* _Instructions to follow_
Search the entries for the word "Hrest". Copy every line that holds it.

* _Available data_
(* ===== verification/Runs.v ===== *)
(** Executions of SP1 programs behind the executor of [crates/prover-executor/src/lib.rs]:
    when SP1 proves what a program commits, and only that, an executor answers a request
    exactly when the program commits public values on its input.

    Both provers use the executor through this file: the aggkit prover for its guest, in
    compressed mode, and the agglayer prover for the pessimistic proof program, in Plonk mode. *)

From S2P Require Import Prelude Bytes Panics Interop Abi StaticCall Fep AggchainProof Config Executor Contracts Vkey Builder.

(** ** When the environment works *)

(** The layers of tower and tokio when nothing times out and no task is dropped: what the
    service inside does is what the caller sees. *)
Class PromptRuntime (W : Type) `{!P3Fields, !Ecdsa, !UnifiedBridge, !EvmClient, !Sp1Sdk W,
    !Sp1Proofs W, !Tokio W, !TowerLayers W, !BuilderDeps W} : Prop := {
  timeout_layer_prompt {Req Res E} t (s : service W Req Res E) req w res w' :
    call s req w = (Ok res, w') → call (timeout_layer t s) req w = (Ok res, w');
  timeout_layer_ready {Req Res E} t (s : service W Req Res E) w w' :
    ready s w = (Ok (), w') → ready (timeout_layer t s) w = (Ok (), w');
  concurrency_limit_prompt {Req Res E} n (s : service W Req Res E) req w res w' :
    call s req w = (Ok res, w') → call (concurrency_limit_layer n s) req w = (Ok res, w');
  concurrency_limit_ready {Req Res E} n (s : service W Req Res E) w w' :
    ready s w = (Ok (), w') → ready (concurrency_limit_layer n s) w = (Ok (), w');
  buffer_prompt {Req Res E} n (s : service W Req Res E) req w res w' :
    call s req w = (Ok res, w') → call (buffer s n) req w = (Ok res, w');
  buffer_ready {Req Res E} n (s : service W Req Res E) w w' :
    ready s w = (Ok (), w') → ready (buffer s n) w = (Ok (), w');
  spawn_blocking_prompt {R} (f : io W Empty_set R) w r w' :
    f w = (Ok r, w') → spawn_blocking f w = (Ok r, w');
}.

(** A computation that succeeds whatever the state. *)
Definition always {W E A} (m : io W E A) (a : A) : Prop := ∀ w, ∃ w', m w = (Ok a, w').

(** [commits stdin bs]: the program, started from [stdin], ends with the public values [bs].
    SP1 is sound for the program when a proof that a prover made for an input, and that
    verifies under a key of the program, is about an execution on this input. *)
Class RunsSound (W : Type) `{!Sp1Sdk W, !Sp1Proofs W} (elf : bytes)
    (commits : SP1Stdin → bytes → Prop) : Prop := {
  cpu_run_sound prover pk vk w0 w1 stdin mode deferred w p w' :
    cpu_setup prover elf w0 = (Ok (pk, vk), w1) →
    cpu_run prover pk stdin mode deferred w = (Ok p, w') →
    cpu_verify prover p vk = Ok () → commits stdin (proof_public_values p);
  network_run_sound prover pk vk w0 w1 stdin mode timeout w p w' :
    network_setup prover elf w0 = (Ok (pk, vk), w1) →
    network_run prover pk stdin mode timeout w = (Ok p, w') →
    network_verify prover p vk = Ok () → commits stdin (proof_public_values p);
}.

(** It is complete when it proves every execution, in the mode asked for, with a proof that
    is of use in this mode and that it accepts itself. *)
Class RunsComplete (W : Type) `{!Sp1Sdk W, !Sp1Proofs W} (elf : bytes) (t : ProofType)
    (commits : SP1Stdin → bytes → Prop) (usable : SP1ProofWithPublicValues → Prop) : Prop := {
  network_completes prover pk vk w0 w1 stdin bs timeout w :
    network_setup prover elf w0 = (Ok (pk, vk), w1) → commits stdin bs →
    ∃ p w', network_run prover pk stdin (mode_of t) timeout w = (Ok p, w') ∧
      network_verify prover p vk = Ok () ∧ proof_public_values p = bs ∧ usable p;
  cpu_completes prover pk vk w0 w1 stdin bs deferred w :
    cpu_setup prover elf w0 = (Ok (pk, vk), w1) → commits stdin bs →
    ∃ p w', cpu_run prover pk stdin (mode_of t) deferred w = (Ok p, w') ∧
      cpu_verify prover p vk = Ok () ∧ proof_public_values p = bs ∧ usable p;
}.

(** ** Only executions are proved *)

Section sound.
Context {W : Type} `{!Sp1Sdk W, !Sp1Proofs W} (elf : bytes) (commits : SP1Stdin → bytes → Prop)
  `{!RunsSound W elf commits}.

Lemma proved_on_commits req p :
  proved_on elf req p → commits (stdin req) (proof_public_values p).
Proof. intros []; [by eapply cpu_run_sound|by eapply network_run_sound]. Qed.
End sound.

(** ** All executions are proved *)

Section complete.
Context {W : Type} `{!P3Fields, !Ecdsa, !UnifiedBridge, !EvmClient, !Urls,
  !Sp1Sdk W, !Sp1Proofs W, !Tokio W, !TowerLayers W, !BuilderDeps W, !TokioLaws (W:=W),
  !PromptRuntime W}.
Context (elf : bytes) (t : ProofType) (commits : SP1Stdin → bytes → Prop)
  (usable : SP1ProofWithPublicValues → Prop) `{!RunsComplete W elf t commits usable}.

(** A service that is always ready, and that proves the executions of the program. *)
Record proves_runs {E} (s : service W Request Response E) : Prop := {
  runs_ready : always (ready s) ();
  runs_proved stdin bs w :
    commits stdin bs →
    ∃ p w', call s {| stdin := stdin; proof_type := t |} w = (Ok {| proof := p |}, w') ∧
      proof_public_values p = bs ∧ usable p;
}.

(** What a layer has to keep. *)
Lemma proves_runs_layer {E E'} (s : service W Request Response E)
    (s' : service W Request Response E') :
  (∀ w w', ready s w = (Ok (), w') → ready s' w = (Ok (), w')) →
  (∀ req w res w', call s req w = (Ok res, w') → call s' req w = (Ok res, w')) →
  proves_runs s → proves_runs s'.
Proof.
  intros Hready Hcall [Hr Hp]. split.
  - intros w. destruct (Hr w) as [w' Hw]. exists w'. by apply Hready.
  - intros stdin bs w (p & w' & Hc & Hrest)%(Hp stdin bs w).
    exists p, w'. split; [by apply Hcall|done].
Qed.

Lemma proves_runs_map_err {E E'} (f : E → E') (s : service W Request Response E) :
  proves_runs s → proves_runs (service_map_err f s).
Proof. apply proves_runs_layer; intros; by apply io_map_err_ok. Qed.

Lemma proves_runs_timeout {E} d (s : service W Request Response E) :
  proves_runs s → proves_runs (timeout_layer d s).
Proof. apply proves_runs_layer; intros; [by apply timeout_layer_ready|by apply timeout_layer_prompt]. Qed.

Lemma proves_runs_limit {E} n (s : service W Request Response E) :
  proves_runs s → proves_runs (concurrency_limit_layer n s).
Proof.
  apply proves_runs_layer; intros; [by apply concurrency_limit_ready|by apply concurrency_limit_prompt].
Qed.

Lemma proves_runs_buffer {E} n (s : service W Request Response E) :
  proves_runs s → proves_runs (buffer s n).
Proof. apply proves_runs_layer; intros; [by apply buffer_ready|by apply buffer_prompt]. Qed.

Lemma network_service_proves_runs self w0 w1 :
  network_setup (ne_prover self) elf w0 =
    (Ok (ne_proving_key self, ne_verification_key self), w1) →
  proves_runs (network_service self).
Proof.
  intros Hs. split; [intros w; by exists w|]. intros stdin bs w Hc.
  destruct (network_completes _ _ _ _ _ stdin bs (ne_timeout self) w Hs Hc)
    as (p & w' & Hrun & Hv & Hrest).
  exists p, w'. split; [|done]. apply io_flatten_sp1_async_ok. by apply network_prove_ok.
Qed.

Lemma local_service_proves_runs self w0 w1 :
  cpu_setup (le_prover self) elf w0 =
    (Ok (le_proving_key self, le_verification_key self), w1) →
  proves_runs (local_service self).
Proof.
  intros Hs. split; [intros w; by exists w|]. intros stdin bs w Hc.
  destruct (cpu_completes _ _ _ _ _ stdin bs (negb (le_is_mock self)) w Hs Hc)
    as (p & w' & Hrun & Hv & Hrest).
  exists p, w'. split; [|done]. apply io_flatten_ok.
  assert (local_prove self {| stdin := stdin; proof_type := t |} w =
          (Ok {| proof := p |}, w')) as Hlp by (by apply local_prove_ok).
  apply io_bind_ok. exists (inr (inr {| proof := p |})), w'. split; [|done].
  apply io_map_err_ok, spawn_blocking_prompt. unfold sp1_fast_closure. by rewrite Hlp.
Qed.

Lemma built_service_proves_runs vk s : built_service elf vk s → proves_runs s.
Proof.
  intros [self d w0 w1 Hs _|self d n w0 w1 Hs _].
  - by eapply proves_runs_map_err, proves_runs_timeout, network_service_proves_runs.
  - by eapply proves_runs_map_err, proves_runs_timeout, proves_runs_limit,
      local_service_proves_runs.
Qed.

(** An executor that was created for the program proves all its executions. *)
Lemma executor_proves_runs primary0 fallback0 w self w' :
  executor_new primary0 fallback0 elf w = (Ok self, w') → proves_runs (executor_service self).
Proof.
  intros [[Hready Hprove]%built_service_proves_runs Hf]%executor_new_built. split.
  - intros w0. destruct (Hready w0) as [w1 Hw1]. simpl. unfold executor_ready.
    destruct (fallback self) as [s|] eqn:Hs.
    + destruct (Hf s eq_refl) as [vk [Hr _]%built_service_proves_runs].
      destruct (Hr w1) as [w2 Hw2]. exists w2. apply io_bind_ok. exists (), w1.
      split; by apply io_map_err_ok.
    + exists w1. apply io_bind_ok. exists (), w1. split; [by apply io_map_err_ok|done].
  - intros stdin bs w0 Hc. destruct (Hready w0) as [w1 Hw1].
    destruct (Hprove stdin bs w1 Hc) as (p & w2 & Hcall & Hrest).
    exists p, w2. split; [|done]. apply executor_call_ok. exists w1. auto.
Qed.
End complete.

--

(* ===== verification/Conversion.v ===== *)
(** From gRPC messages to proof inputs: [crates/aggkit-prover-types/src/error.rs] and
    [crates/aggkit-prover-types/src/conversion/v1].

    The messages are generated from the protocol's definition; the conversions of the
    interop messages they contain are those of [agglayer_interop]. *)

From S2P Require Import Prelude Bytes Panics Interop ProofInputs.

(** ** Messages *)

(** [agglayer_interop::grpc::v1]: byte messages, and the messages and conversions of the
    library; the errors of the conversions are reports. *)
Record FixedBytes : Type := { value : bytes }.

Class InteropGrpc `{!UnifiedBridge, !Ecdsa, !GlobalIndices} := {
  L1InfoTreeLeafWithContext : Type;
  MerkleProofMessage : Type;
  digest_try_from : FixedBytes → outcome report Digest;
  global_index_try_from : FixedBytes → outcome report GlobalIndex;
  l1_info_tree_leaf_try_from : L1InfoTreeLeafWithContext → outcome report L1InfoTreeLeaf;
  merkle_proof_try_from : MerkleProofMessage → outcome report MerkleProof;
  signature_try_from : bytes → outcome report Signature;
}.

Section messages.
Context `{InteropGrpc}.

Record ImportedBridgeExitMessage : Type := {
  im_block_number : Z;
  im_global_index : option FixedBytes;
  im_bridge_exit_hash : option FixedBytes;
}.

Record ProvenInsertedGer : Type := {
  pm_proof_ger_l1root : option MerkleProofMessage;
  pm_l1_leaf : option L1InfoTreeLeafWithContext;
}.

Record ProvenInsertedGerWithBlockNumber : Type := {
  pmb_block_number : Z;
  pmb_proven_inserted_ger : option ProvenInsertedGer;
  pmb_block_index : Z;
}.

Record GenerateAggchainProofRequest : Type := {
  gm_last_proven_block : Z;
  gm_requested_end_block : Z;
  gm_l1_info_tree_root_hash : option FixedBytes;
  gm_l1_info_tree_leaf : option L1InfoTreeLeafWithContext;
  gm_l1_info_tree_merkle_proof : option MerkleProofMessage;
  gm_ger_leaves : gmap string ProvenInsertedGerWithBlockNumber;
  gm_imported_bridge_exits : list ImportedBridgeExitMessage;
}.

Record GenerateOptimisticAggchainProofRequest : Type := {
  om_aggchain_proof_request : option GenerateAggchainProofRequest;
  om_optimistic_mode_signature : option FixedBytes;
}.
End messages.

...

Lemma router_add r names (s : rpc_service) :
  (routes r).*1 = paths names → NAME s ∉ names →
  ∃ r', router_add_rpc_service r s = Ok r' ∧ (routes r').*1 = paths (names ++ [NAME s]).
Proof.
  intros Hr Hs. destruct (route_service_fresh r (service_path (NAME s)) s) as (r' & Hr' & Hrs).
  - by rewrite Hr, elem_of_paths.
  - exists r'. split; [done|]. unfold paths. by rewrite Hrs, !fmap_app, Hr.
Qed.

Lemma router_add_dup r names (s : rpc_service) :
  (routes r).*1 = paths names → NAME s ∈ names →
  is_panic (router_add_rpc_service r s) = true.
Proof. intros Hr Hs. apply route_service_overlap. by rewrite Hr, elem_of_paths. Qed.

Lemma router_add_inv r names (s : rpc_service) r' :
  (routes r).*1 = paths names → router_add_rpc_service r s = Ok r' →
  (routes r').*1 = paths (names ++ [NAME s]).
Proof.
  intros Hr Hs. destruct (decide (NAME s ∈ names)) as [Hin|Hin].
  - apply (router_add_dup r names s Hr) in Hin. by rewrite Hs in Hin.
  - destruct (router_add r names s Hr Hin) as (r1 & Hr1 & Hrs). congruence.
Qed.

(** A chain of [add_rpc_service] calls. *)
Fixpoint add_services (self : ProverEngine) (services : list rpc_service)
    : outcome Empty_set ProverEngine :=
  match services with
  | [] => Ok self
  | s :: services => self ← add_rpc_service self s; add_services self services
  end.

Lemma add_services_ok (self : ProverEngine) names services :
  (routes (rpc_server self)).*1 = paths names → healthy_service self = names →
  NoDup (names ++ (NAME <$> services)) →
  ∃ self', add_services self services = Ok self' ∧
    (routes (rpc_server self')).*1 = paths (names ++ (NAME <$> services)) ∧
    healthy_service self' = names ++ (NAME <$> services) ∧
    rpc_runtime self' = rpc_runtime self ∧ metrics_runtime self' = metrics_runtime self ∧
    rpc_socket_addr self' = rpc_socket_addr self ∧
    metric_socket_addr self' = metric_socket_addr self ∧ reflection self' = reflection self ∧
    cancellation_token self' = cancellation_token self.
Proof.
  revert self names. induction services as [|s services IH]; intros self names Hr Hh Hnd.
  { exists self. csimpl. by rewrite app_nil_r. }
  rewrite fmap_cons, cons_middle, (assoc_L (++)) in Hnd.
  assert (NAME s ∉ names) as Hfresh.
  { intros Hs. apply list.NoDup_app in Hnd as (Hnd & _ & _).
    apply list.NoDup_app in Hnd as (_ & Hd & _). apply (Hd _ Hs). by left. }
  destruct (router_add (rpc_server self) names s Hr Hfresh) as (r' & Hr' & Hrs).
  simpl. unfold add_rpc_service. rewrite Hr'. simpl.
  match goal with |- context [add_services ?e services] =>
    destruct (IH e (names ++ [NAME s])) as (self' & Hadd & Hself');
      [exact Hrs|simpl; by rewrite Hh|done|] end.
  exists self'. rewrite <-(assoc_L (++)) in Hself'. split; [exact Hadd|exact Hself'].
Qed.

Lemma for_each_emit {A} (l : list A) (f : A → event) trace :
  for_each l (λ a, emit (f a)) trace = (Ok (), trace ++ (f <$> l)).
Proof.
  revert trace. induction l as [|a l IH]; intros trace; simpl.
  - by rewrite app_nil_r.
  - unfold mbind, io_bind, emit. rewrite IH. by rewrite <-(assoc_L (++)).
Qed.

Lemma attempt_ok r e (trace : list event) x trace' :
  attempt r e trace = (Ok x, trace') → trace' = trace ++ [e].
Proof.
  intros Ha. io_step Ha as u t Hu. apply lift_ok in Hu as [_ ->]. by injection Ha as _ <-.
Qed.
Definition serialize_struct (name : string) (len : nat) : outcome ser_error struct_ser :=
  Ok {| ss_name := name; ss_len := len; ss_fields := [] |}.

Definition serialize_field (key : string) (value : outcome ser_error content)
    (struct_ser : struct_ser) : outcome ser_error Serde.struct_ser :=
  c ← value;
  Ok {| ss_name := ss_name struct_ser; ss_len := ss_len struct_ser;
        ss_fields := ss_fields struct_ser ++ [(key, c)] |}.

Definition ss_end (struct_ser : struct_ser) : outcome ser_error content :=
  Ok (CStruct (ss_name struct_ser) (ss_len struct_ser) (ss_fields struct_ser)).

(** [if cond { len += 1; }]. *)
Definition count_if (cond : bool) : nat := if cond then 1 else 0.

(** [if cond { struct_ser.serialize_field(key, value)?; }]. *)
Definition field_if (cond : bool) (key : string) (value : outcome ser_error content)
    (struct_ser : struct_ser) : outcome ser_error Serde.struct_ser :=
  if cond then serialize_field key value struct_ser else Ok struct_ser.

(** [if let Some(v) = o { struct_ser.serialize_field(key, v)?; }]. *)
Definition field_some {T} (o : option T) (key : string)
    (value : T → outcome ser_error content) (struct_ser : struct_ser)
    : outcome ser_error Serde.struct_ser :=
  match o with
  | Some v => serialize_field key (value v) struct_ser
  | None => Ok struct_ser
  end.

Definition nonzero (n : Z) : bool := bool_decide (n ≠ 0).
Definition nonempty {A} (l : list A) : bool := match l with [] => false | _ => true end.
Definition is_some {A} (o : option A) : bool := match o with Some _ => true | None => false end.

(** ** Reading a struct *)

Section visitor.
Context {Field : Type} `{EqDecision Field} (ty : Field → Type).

* _Result for this exercise_
  - intros stdin bs w (p & w' & Hc & Hrest)%(Hp stdin bs w).
    as (p & w' & Hrun & Hv & Hrest).
    as (p & w' & Hrun & Hv & Hrest).
    destruct (Hprove stdin bs w1 Hc) as (p & w2 & Hcall & Hrest).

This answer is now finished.